L’affaire soulève également la question de la neutralité des enseignants dans les établissements publics, particulièrement lorsqu’il s’agit de sujets aussi sensibles que le conflit israélo-palestinien. Dans une publication sur X, la ministre de l’Enseignement supérieur Sylvie Retailleau a déclaré que les enseignants doivent respecter un devoir de réserve, surtout dans le cadre de leurs fonctions.
- Une enquête ouverte pour apologie du terrorisme
Après l'interview d'Anadolu avec les responsables de TSE, le parquet de Toulouse a confirmé l’ouverture d’une enquête pour « apologie du terrorisme » concernant les propos tenus par Benoît Huou lors de son cours. Les accusations portent sur certaines de ses déclarations, notamment celles concernant la responsabilité du Hamas dans le conflit et la critique ouverte des actions militaires israéliennes. Bien que cette enquête soit en cours, aucune accusation formelle n’a encore été portée contre l’enseignant.

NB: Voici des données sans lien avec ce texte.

(* ===== verification/Netfilter.v ===== *)
(** * The interface of the packet filter (src/iptables.c, its second half)

    Tables are read from the kernel when they are first needed, edited in memory, and handed back as a whole
    when they are committed.  The kernel and libxtables are interfaces: [Kernel] is what the socket
    options of the kernel do, [Xtables] what the text of a rule means.

    Results are those of C; [None] is a function that leaves its memory.  Memory does not run out here, and
    libxtables starts up. *)

From S2P Require Import Prelude Inet Buffer Iptables.
From stdpp Require Import list gmap.
Import Iptables.
Open Scope Z_scope.

Module Netfilter.

(** The options [IPT_SO_GET_INFO], [IPT_SO_GET_ENTRIES], [IPT_SO_SET_REPLACE] and
    [IPT_SO_SET_ADD_COUNTERS] of a raw socket.  Replacing a table yields the counters of the old one. *)
Class Kernel (K : Type) := {
  get_info : K -> family -> list Z -> option ipt_info;
  set_replace : K -> family -> list Z -> replace -> Z * list (Z * Z) * K;
  set_add_counters : K -> family -> list Z -> list (Z * Z) -> Z * K;
}.

(** What the text of a rule says: addresses, interfaces and the protocol, the matches, the name of a target and
    the target that libxtables makes of it if it knows the name. *)
Record spec := mk_spec {
  s_ip : list Z;
  s_matches : list xt_entry_match;
  s_jump : option (list Z);
  s_extension : option xt_entry_target;
}.

Class Xtables := {
  (** The rule, or an error. *)
  parse_text : family -> list Z -> Z + spec;
}.

Section netfilter.
Context {K : Type} `{Kernel K} `{Xtables}.

(** [table_hash] and [table_hash_ipv6]: the tables in memory, with what the kernel said of them. *)
Record nf := mk_nf {
  kernel : K;
  table_hash : gmap (family * list Z) (ipt_info * connman_iptables);
}.

Definition with_kernel (k : K) (s : nf) : nf := mk_nf k (table_hash s).
Definition hash_table_replace (f : family) (n : list Z) (x : ipt_info * connman_iptables) (s : nf) : nf :=
  mk_nf (kernel s) (<[(f, n) := x]> (table_hash s)).
Definition hash_table_remove (f : family) (n : list Z) (s : nf) : nf := mk_nf (kernel s) (delete (f, n) (table_hash s)).

Definition set_table (f : family) (n : list Z) (t : connman_iptables) (s : nf) : nf :=
  mk_nf (kernel s) (alter (fun x => (x.1, t)) (f, n) (table_hash s)).

Definition get_table (f : family) (n : list Z) (s : nf) : option (option (ipt_info * connman_iptables) * nf) :=
  match table_hash s !! (f, n) with
  | Some x => Some (Some x, s)
  | None =>
      match get_info (kernel s) f n with
      | None => Some (None, s)
      | Some i =>
          t ← iptables_init true f i;
          Some (Some (i, t), hash_table_replace f n (i, t) s)
      end
  end.

(** An operation on a table. *)
Definition on_table (f : family) (n : list Z) (op : connman_iptables -> option (Z * connman_iptables)) (s : nf) : option (Z * nf) :=
  '(x, s) ← get_table f n s;
  match x with
  | None => Some (- EINVAL, s)
  | Some (_, t) => '(err, t) ← op t; Some (err, set_table f n t s)
  end.

Definition connman_iptables_new_chain (f : family) (n chain : list Z) : nf -> option (Z * nf) :=
  on_table f n (fun t => iptables_add_chain all_ok t chain).

Definition connman_iptables_delete_chain (f : family) (n chain : list Z) : nf -> option (Z * nf) :=
  on_table f n (fun t => iptables_delete_chain t chain).

Definition connman_iptables_flush_chain (f : family) (n chain : list Z) : nf -> option (Z * nf) :=
  on_table f n (fun t => iptables_flush_chain t chain).

Definition connman_iptables_find_chain (f : family) (n chain : list Z) : nf -> option (Z * nf) :=
  on_table f n (fun t => Some (match find_chain_head t chain with None => - ENOENT | Some _ => 0 end, t)).

Definition connman_iptables_change_policy (f : family) (n chain policy : list Z) : nf -> option (Z * nf) :=
  on_table f n (fun t => iptables_change_policy t chain policy).

(** The target of a rule, in a table. *)
Definition prepare_target (t : connman_iptables) (sp : spec) : Z + option xt_entry_target :=
  match s_jump sp with
  | None => inr None
  | Some name =>
      match prepare_standard_target t name, s_extension sp with
      | Some x, _ => inr (Some x)
      | None, Some x => inr (Some x)
      | None, None => inl (- EINVAL)
      end
  end.

(** An operation with a rule: the table is read before the rule is, and stays in memory when that fails. *)
Definition with_rule (f : family) (n rule_spec : list Z)
    (op : connman_iptables -> list Z -> option xt_entry_target -> list xt_entry_match -> option (Z * connman_iptables)) : nf -> option (Z * nf) :=
  on_table f n (fun t =>
    match parse_text f rule_spec with
    | inl err => Some (err, t)
    | inr sp =>
        match prepare_target t sp with
        | inl err => Some (err, t)
        | inr xt_t => op t (s_ip sp) xt_t (s_matches sp)
        end
    end).

Definition connman_iptables_append (f : family) (n chain rule_spec : list Z) : nf -> option (Z * nf) :=
  with_rule f n rule_spec (fun t ip xt_t xt_rm => iptables_append_rule all_ok t ip chain xt_t xt_rm).

Definition connman_iptables_insert (f : family) (n chain rule_spec : list Z) : nf -> option (Z * nf) :=
  with_rule f n rule_spec (fun t ip xt_t xt_rm => iptables_insert_rule all_ok t ip chain xt_t xt_rm).

Definition connman_iptables_delete (f : family) (n chain rule_spec : list Z) : nf -> option (Z * nf) :=
  with_rule f n rule_spec (fun t ip xt_t xt_rm => iptables_delete_rule all_ok t ip chain xt_t xt_rm).

(** The table is forgotten once the kernel has it, whatever becomes of the counters. *)
Definition connman_iptables_commit (f : family) (n : list Z) (s : nf) : option (Z * nf) :=
  match table_hash s !! (f, n) with
  | None => Some (- EINVAL, s)
  | Some (_, t) =>
      r ← iptables_blob t;
      let '(err, old, k) := set_replace (kernel s) f n r in
      let s := with_kernel k s in
      if err <? 0 then Some (err, s)
      else
        cs ← new_counters old (entries t);
        let '(err, k) := set_add_counters (kernel s) f n cs in
        Some (if err <? 0 then err else 0, hash_table_remove f n (with_kernel k s))
  end.

(** The names of the chains, those of the kernel's table as it was read. *)
Definition connman_iptables_iterate_chains (f : family) (n : list Z) (s : nf) : option (Z * list (list Z) * nf) :=
  '(x, s) ← get_table f n s;
  match x with
  | None => Some (- EINVAL, [], s)
  | Some (i, _) => names ← iterate_chains i; Some (0, names, s)
  end.

End netfilter.

Arguments nf : clear implicits.

End Netfilter.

Anadolu n'a pas réussi à joindre Benoît Huou. Ce dernier n'a pas encore réagi publiquement à ces accusations.
- Une affaire symptomatique des tensions autour du conflit israélo-palestinien
Cet incident reflète la polarisation croissante autour du conflit israélo-palestinien en France et soulève la question de la liberté d’expression académique, alors que des voix soulignent la nécessité de préserver un environnement neutre et serein pour les étudiants.
Pour rappel, Israël poursuit son offensive brutale sur la bande de Gaza depuis une attaque du groupe palestinien Hamas le 7 octobre dernier, et malgré une résolution du Conseil de sécurité de l'ONU appelant à un cessez-le-feu immédiat.
L'attaque israélienne a causé la mort de plus de 40 000 Palestiniens, principalement des femmes et des enfants, et plus de 95 000 blessés, selon les autorités sanitaires gazaouies.
Israël est accusé de génocide devant la Cour internationale de Justice, qui a ordonné l'arrêt des opérations militaires dans la ville de Rafah, dans le sud de l'enclave palestinienne où plus d'un million de Palestiniens avaient trouvé refuge avant que la zone ne soit envahie par les forces israéliennes, le 6 mai.